Le pays traverse une crise économique à cause de la baisse des prix du pétrole. Et ses infrastructures sont insuffisantes, car tout le monde sait que l’argent du pétrole n’a pas été utilisé pour développer le pays mais pour enrichir la famille Obiang, avec la complicité des gouvernements occidentaux et du reste de la communauté internationale. Je me demande comment vont être enterrés les morts, comment seront soignés les blessés et comment l’aide internationale va atteindre la population.

Le régime a muselé l’opposition et opprimé le peuple. Mais désormais, s’il veut politiquement survivre, il a besoin de l’aide de la communauté internationale. C’est sans doute pour cela que les autorités ont fait preuve de transparence dans le nombre de morts. La Guinée équatoriale n’est pas Cuba ou la Corée du Nord, elle ne peut pas résister toute seule dans son coin.

Cet accident peut-il ébranler le régime de Teodoro Obiang ? Le président doit-il s’inquiéter d’une révolte populaire ?

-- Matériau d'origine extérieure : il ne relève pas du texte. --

(* ===== verification/Storage.v ===== *)
(** The record stores.  A JSONL file ([lib/storage/jsonl_store.py]) is the list of the
    JSON values on its non-blank lines; a record class is a [Codec] between a typed
    record and the dictionary written for it.  The components above work on typed
    logs; the lemmas here say that reading a file of written records gives the typed
    log back, so the typed view loses nothing. *)

From Stdlib Require Import Ascii String ZArith Lia.
From stdpp Require Import base list sets strings.
From S2P Require Import Prelude PyData.

Local Open Scope Z_scope.

(** ** Record classes *)

(** [to_record], [from_record] ([cls( **fields )], so [__post_init__] included) and the
    records the constructor accepts as they are. *)
Class Codec (A : Type) := {
  to_record : A → pydict;
  from_record : pydict → result A;
  valid_record : A → Prop;
  from_to_record : ∀ a, valid_record a → from_record (to_record a) = Ok a;
}.

(** [_validate_record] of the codec modules. *)
Definition validate_record (schema : Z) (expected_type : string) (r : pydict) : result unit :=
  do! raise_if (match dget r "schema_version" with
                | VInt z => negb (z =? schema)
                | VBool b => negb ((if b then 1 else 0) =? schema)
                | _ => true
                end) ValueError "schema_version must be the current version" in
  raise_if (match dget r "record_type" with
            | VStr s => negb (String.eqb s expected_type)
            | _ => true
            end) ValueError
    (String.append "record_type must be " (repr_str expected_type)).

(** Evaluate a decoder on a dictionary with known keys. *)
Ltac codec_simpl :=
  repeat (progress (
    cbn [dget dget_or dindex dict_get validate_record raise_if negb py_int py_str fst snd
         String.eqb Ascii.eqb Bool.eqb Z.eqb Pos.eqb result_bind] in *;
    autorewrite with ccb in * )).

(** ** [JsonlStore] on the rows of a file *)

Abbreviation jsonl := (list pyval).

Definition expected_rows {A} : result A := raise ValueError "expected JSON object rows".

(** [append] with a serializer. *)
Definition jsonl_append (f : jsonl) (payload : pydict) : jsonl := f ++ [VDict payload].

Fixpoint jsonl_read_all {A} (loader : pydict → result A) (f : jsonl) : result (list A) :=
  match f with
  | [] => Ok []
  | VDict payload :: f' =>
      let! a := loader payload in
      let! rest := jsonl_read_all loader f' in
      Ok (a :: rest)
  | _ :: _ => expected_rows
  end.

(** [read_since]: rows after line [start_line], and the number of the last line.  Of a
    file that does not exist ([None]) the start line itself comes back. *)
Definition jsonl_read_since {A} (loader : pydict → result A) (file : option jsonl)
    (start_line : Z) : result (Z * list A) :=
  do! raise_if (start_line <? 0) ValueError "start_line cannot be negative" in
  match file with
  | None => Ok (start_line, [])
  | Some f =>
      let! rows := jsonl_read_all loader (drop (Z.to_nat start_line) f) in
      Ok (Z.of_nat (length f), rows)
  end.

(** [find_last]: the last row the predicate accepts, reading backwards; a row that is
    not an object stops the search with an error. *)
Fixpoint jsonl_find_last_rev {A} (loader : pydict → result A) (predicate : pydict → result bool)
    (rev_rows : jsonl) : result (option A) :=
  match rev_rows with
  | [] => Ok None
  | VDict payload :: rest =>
      let! b := predicate payload in
      if b then (let! a := loader payload in Ok (Some a))
      else jsonl_find_last_rev loader predicate rest
  | _ :: _ => expected_rows
  end.

Definition jsonl_find_last {A} (loader : pydict → result A) (predicate : pydict → result bool)
    (f : jsonl) : result (option A) :=
  jsonl_find_last_rev loader predicate (rev f).

(** [read_tail]: backwards until [limit] rows are loaded, then reversed. *)
Fixpoint jsonl_read_back {A} (loader : pydict → result A) (limit : nat) (rev_f : jsonl)
    : result (list A) :=
  match limit, rev_f with
  | S limit, v :: rest =>
      match v with
      | VDict d =>
          let! a := loader d in
          let! l := jsonl_read_back loader limit rest in
          Ok (a :: l)
      | _ => expected_rows
      end
  | _, _ => Ok []
  end.

Definition jsonl_read_tail {A} (loader : pydict → result A) (file : option jsonl) (limit : Z)
    : result (list A) :=
  do! raise_if (limit <? 0) ValueError "limit cannot be negative" in
  if limit =? 0 then Ok []
  else
    match file with
    | None => Ok []
    | Some f => let! l := jsonl_read_back loader (Z.to_nat limit) (rev f) in Ok (rev l)
    end.

(** ** Typed logs *)

(** The last [n] rows. *)
Definition tail_of {A} (n : nat) (l : list A) : list A := drop (length l - n) l.

Definition find_last {A} (p : A → bool) (l : list A) : option A := List.find p (rev l).

Section log_lemmas.
Context {A : Type}.
Implicit Types (p : A → bool) (l : list A) (x y : A).

Lemma find_last_nil p : find_last p [] = None.
Proof. done. Qed.

Lemma find_last_snoc p l x :
  find_last p (l ++ [x]) = if p x then Some x else find_last p l.
Proof. unfold find_last. rewrite rev_app_distr. simpl. by destruct (p x). Qed.

Lemma find_last_Some p l x : find_last p l = Some x → x ∈ l ∧ p x = true.
Proof.
  unfold find_last. intros H. apply List.find_some in H as [H1 H2].
  split; [|done]. apply list_elem_of_In. by rewrite in_rev.
Qed.

Lemma find_last_None p l : find_last p l = None → ∀ x, x ∈ l → p x = false.
Proof.
  unfold find_last. intros H x Hx. eapply List.find_none; [done|].
  rewrite <-in_rev. by apply list_elem_of_In.
Qed.

Lemma find_last_ext p q l : (∀ x, x ∈ l → p x = q x) → find_last p l = find_last q l.
Proof.
  induction l as [|x l IH] using rev_ind; intros H; [done|].
  rewrite !find_last_snoc, H, IH; [done|set_solver..].
Qed.
End log_lemmas.

(** ** The typed view is faithful *)

Section typed_view.
Context {A : Type} `{Codec A}.
Implicit Types l : list A.

Definition rows (l : list A) : jsonl := map (λ a, VDict (to_record a)) l.

Lemma jsonl_append_rows l a : jsonl_append (rows l) (to_record a) = rows (l ++ [a]).
Proof. unfold jsonl_append, rows. by rewrite map_app. Qed.

Lemma jsonl_read_all_rows l :
  Forall valid_record l → jsonl_read_all from_record (rows l) = Ok l.
Proof.
  induction 1 as [|a l Ha Hl IH]; simpl; [done|].
  by rewrite from_to_record, IH by done.
Qed.

Lemma jsonl_read_since_rows l n :
  Forall valid_record l → 0 <= n →
  jsonl_read_since from_record (Some (rows l)) n = Ok (Z.of_nat (length l), drop (Z.to_nat n) l).
Proof.
  intros Hl Hn. unfold jsonl_read_since, raise_if.
  assert ((n <? 0) = false) as -> by (apply Z.ltb_ge; lia). simpl.
  unfold rows. rewrite skipn_map. fold (rows (drop (Z.to_nat n) l)).
  rewrite jsonl_read_all_rows by by apply Forall_drop. simpl. by rewrite length_map.
Qed.

Lemma jsonl_read_back_rows n l :
  Forall valid_record l → jsonl_read_back from_record n (rows l) = Ok (take n l).
Proof.
  intros Hl. revert n. induction Hl as [|a l Ha _ IH]; intros [|n]; [done..|]. simpl.
  by rewrite from_to_record, IH by done.
Qed.

Lemma jsonl_read_tail_rows n l :
  Forall valid_record l → 0 <= n →
  jsonl_read_tail from_record (Some (rows l)) n = Ok (tail_of (Z.to_nat n) l).
Proof.
  intros Hl Hn. unfold jsonl_read_tail, raise_if, tail_of.
  assert ((n <? 0) = false) as -> by (apply Z.ltb_ge; lia). simpl.
  destruct (Z.eqb_spec n 0) as [->|Hz].
  { simpl. by rewrite Nat.sub_0_r, drop_all. }
  unfold rows. rewrite <-map_rev. fold (rows (rev l)). rewrite jsonl_read_back_rows.
  - simpl. f_equal. rewrite firstn_rev, rev_involutive. done.
  - rewrite Forall_forall in *. intros x Hx. apply Hl. by apply list_elem_of_In, in_rev, list_elem_of_In.
Qed.

Lemma jsonl_find_last_rows l (q : pydict → result bool) (p : A → bool) :
  Forall valid_record l →
  (∀ a, a ∈ l → q (to_record a) = Ok (p a)) →
  jsonl_find_last from_record q (rows l) = Ok (find_last p l).
Proof.
  intros Hl Hq. unfold jsonl_find_last, rows. rewrite <-map_rev.
  induction l as [|a l IH] using rev_ind; [done|].
  apply Forall_app in Hl as [Hl Ha]. rewrite Forall_singleton in Ha.
  rewrite rev_app_distr, find_last_snoc. simpl.
  rewrite Hq by set_solver. simpl. destruct (p a).
  - by rewrite from_to_record.
  - apply IH; [done|]. intros b Hb. apply Hq. set_solver.
Qed.
End typed_view.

Je ne le pense pas, il n’y a aucun signe de révolte de la part de la population. D’ailleurs, le pays a connu peu de soulèvements ou de manifestations populaires, en raison de la nature répressive du régime. Il y a eu une grève des taxis en 2017, mais personne n’a demandé le départ du président ou un changement politique. Et le régime survit aussi grâce à la communauté internationale. Quand il organise des élections, celles-ci sont avalisées par les observateurs internationaux comme l’Union africaine.

Qu’est-ce qui pourrait entraîner un changement dans le pays ?

Même si la famille Obiang quittait les affaires, je ne sais pas comment la Guinée équatoriale pourrait sortir de la crise. C’est un pays cassé et c’est compréhensible. Le pays a été colonisé par l’Espagne franquiste, et le régime brutal de Francisco Macias Nguema [1968-1979], le premier président à l’indépendance, en a été l’héritage. La communauté internationale n’a jamais porté une quelconque attention à cette nation. La Guinée équatoriale reste méconnue. Il y a des dissidents et des opposants qui vivent et opèrent dans le pays dans les conditions les plus difficiles. Beaucoup vivent en exil. Des propositions pour démocratiser le pays sont faites aussi par des gens de la société civile, mais il n’y a pas d’espace de dialogue. Le peuple est livré à lui-même et il sait qui est le patron.